(Stored data)
_ _ _

(** Using the specification of a step inside a larger computation. *)
Lemma wp_bind_spec {A B} (m : M A) (k : A -> M B)
      (P : outcome A -> World -> Prop) (Q : outcome B -> World -> Prop)
      (w : World) :
  wp m P w ->
  (forall a w1, P (Ret a) w1 -> wp (k a) Q w1) ->
  (forall e w1, P (Raise e) w1 -> Q (Raise e) w1) ->
  wp (bind m k) Q w.
Proof.
  intros Hm Hk He. apply wp_bind. eapply wp_mono; [exact Hm|].
  intros [a|e] w1 HP; auto.
Qed.

(** A pure step that may raise, inside a larger computation. *)
Lemma wp_bind_lift {A B} (o : outcome A) (k : A -> M B)
      (Q : outcome B -> World -> Prop) (w : World) :
  (forall a, o = Ret a -> wp (k a) Q w) ->
  (forall e, o = Raise e -> Q (Raise e) w) ->
  wp (bind (lift o) k) Q w.
Proof.
  intros Hk He. apply wp_bind, wp_lift. destruct o; auto.
Qed.

End FrameFacts.

(* ------------------------------------------------------------------ *)
(** * Well-formed bodies under the Python operations *)
(* ------------------------------------------------------------------ *)

Module ShapeFacts.

Lemma body_is_object (j : json) :
  well_formed_body j = true -> exists kvs, j = JObj kvs.
Proof. destruct j; try discriminate. eauto. Qed.

Lemma get_of_object (kvs : list (string * json)) (key : string) (d : json) :
  exists v, Py.get (JObj kvs) key d = Ret v.
Proof. simpl. eauto. Qed.

Lemma row_fields (row : json) :
  well_formed_row row = true ->
  exists kv,
    row = JObj kv
    /\ (exists v, Py.getitem row "Id" = Ret v)
    /\ (exists v, Py.getitem row "AccountId" = Ret v)
    /\ exists account name,
         Py.get row "Account" (JObj []) = Ret account
         /\ Py.get account "Name" (JStr "Unknown") = Ret name.
Proof.
  destruct row as [| | | | |kv]; try discriminate. simpl. unfold Dict.mem.
  intros H. apply andb_prop in H as [H Hacc]. apply andb_prop in H as [Hid Haid].
  exists kv. split; [reflexivity|].
  destruct (Dict.lookup "Id" kv); [|discriminate].
  destruct (Dict.lookup "AccountId" kv); [|discriminate].
  split; [eauto|]. split; [eauto|].
  destruct (Dict.lookup "Account" kv) as [[| | | | |a]|]; try discriminate;
    eexists _, _; split; reflexivity.
Qed.
Lemma mainbody_unfold (o : options) (w : world) :
  mainbody o w =
    match check_lag_bounds o (validstart w) (validend w) (fmritr w) with
    | Raise e => ([WriteOptions stage_init], Raise e)
    | Ok _ =>
    if fakerun o then
      match readinputs w with
      | Raise e => ([WriteOptions stage_init], Raise e)
      | Ok _ => ([WriteOptions stage_init], Ok None)
      end
    else
    match preprocess w with
    | Raise e => ([WriteOptions stage_init], Raise e)
    | Ok reg =>
    match lag_window o (corrtr o w) with
    | Raise e => ([WriteOptions stage_init], Raise e)
    | Ok win =>
    match passloop o w win (Z.to_nat (numpasses o)) 1 (initialstate w reg) with
    | (log, Raise e) => (setupevents o win ++ log, Raise e)
    | (log, Ok st) =>
        (setupevents o win ++ log ++ fst (afterloop w st),
         snd (afterloop w st))
    end end end end.
Proof.
  unfold mainbody, setupevents.
  destruct (check_lag_bounds o (validstart w) (validend w) (fmritr w))
    as [[]|e]; [|reflexivity].
  destruct (fakerun o).
  { destruct (readinputs w) as [[]|e]; reflexivity. }
  destruct (preprocess w) as [reg|e]; [|reflexivity].
  cbn [lift wbind emit app].
  destruct (lag_window o (corrtr o w)) as [win|e]; [|reflexivity].
  cbn [wbind app].
  destruct (passloop o w win _ 1 (initialstate w reg)) as [log [st|e]];
    destruct (echocancel o); cbn [wbind emit wret app];
    try reflexivity;
    destruct (afterloop w st) as [l r]; reflexivity.
Qed.

Lemma replay_no_marker (log : list event) :
  Forall (fun e => touches_marker e = false) log ->
  forall fs, replay fs log = fs.
Proof.
  unfold replay. induction 1 as [|e log He _ IH]; intros fs; simpl;
    [reflexivity|].
  rewrite <- (IH fs) at 2. f_equal.
  destruct e; try reflexivity; discriminate.
Qed.

Lemma pass_events_no_marker (o : options) (w : world) (win : Z * Z)
    (log : list event) :
  Forall (pass_event_ok o w win) log ->
  Forall (fun e => touches_marker e = false) log.
Proof. apply Forall_impl. intros e [H _]. exact H. Qed.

_ _ _

**Problem details:** Transcribe the full set of records without altering a single character.

**Output for this exercise:**
(** Using the specification of a step inside a larger computation. *)
Lemma wp_bind_spec {A B} (m : M A) (k : A -> M B)
      (P : outcome A -> World -> Prop) (Q : outcome B -> World -> Prop)
      (w : World) :
  wp m P w ->
  (forall a w1, P (Ret a) w1 -> wp (k a) Q w1) ->
  (forall e w1, P (Raise e) w1 -> Q (Raise e) w1) ->
  wp (bind m k) Q w.
Proof.
  intros Hm Hk He. apply wp_bind. eapply wp_mono; [exact Hm|].
  intros [a|e] w1 HP; auto.
Qed.

(** A pure step that may raise, inside a larger computation. *)
Lemma wp_bind_lift {A B} (o : outcome A) (k : A -> M B)
      (Q : outcome B -> World -> Prop) (w : World) :
  (forall a, o = Ret a -> wp (k a) Q w) ->
  (forall e, o = Raise e -> Q (Raise e) w) ->
  wp (bind (lift o) k) Q w.
Proof.
  intros Hk He. apply wp_bind, wp_lift. destruct o; auto.
Qed.

End FrameFacts.

(* ------------------------------------------------------------------ *)
(** * Well-formed bodies under the Python operations *)
(* ------------------------------------------------------------------ *)

Module ShapeFacts.

Lemma body_is_object (j : json) :
  well_formed_body j = true -> exists kvs, j = JObj kvs.
Proof. destruct j; try discriminate. eauto. Qed.

Lemma get_of_object (kvs : list (string * json)) (key : string) (d : json) :
  exists v, Py.get (JObj kvs) key d = Ret v.
Proof. simpl. eauto. Qed.

Lemma row_fields (row : json) :
  well_formed_row row = true ->
  exists kv,
    row = JObj kv
    /\ (exists v, Py.getitem row "Id" = Ret v)
    /\ (exists v, Py.getitem row "AccountId" = Ret v)
    /\ exists account name,
         Py.get row "Account" (JObj []) = Ret account
         /\ Py.get account "Name" (JStr "Unknown") = Ret name.
Proof.
  destruct row as [| | | | |kv]; try discriminate. simpl. unfold Dict.mem.
  intros H. apply andb_prop in H as [H Hacc]. apply andb_prop in H as [Hid Haid].
  exists kv. split; [reflexivity|].
  destruct (Dict.lookup "Id" kv); [|discriminate].
  destruct (Dict.lookup "AccountId" kv); [|discriminate].
  split; [eauto|]. split; [eauto|].
  destruct (Dict.lookup "Account" kv) as [[| | | | |a]|]; try discriminate;
    eexists _, _; split; reflexivity.
Qed.
Lemma mainbody_unfold (o : options) (w : world) :
  mainbody o w =
    match check_lag_bounds o (validstart w) (validend w) (fmritr w) with
    | Raise e => ([WriteOptions stage_init], Raise e)
    | Ok _ =>
    if fakerun o then
      match readinputs w with
      | Raise e => ([WriteOptions stage_init], Raise e)
      | Ok _ => ([WriteOptions stage_init], Ok None)
      end
    else
    match preprocess w with
    | Raise e => ([WriteOptions stage_init], Raise e)
    | Ok reg =>
    match lag_window o (corrtr o w) with
    | Raise e => ([WriteOptions stage_init], Raise e)
    | Ok win =>
    match passloop o w win (Z.to_nat (numpasses o)) 1 (initialstate w reg) with
    | (log, Raise e) => (setupevents o win ++ log, Raise e)
    | (log, Ok st) =>
        (setupevents o win ++ log ++ fst (afterloop w st),
         snd (afterloop w st))
    end end end end.
Proof.
  unfold mainbody, setupevents.
  destruct (check_lag_bounds o (validstart w) (validend w) (fmritr w))
    as [[]|e]; [|reflexivity].
  destruct (fakerun o).
  { destruct (readinputs w) as [[]|e]; reflexivity. }
  destruct (preprocess w) as [reg|e]; [|reflexivity].
  cbn [lift wbind emit app].
  destruct (lag_window o (corrtr o w)) as [win|e]; [|reflexivity].
  cbn [wbind app].
  destruct (passloop o w win _ 1 (initialstate w reg)) as [log [st|e]];
    destruct (echocancel o); cbn [wbind emit wret app];
    try reflexivity;
    destruct (afterloop w st) as [l r]; reflexivity.
Qed.

Lemma replay_no_marker (log : list event) :
  Forall (fun e => touches_marker e = false) log ->
  forall fs, replay fs log = fs.
Proof.
  unfold replay. induction 1 as [|e log He _ IH]; intros fs; simpl;
    [reflexivity|].
  rewrite <- (IH fs) at 2. f_equal.
  destruct e; try reflexivity; discriminate.
Qed.

Lemma pass_events_no_marker (o : options) (w : world) (win : Z * Z)
    (log : list event) :
  Forall (pass_event_ok o w win) log ->
  Forall (fun e => touches_marker e = false) log.
Proof. apply Forall_impl. intros e [H _]. exact H. Qed.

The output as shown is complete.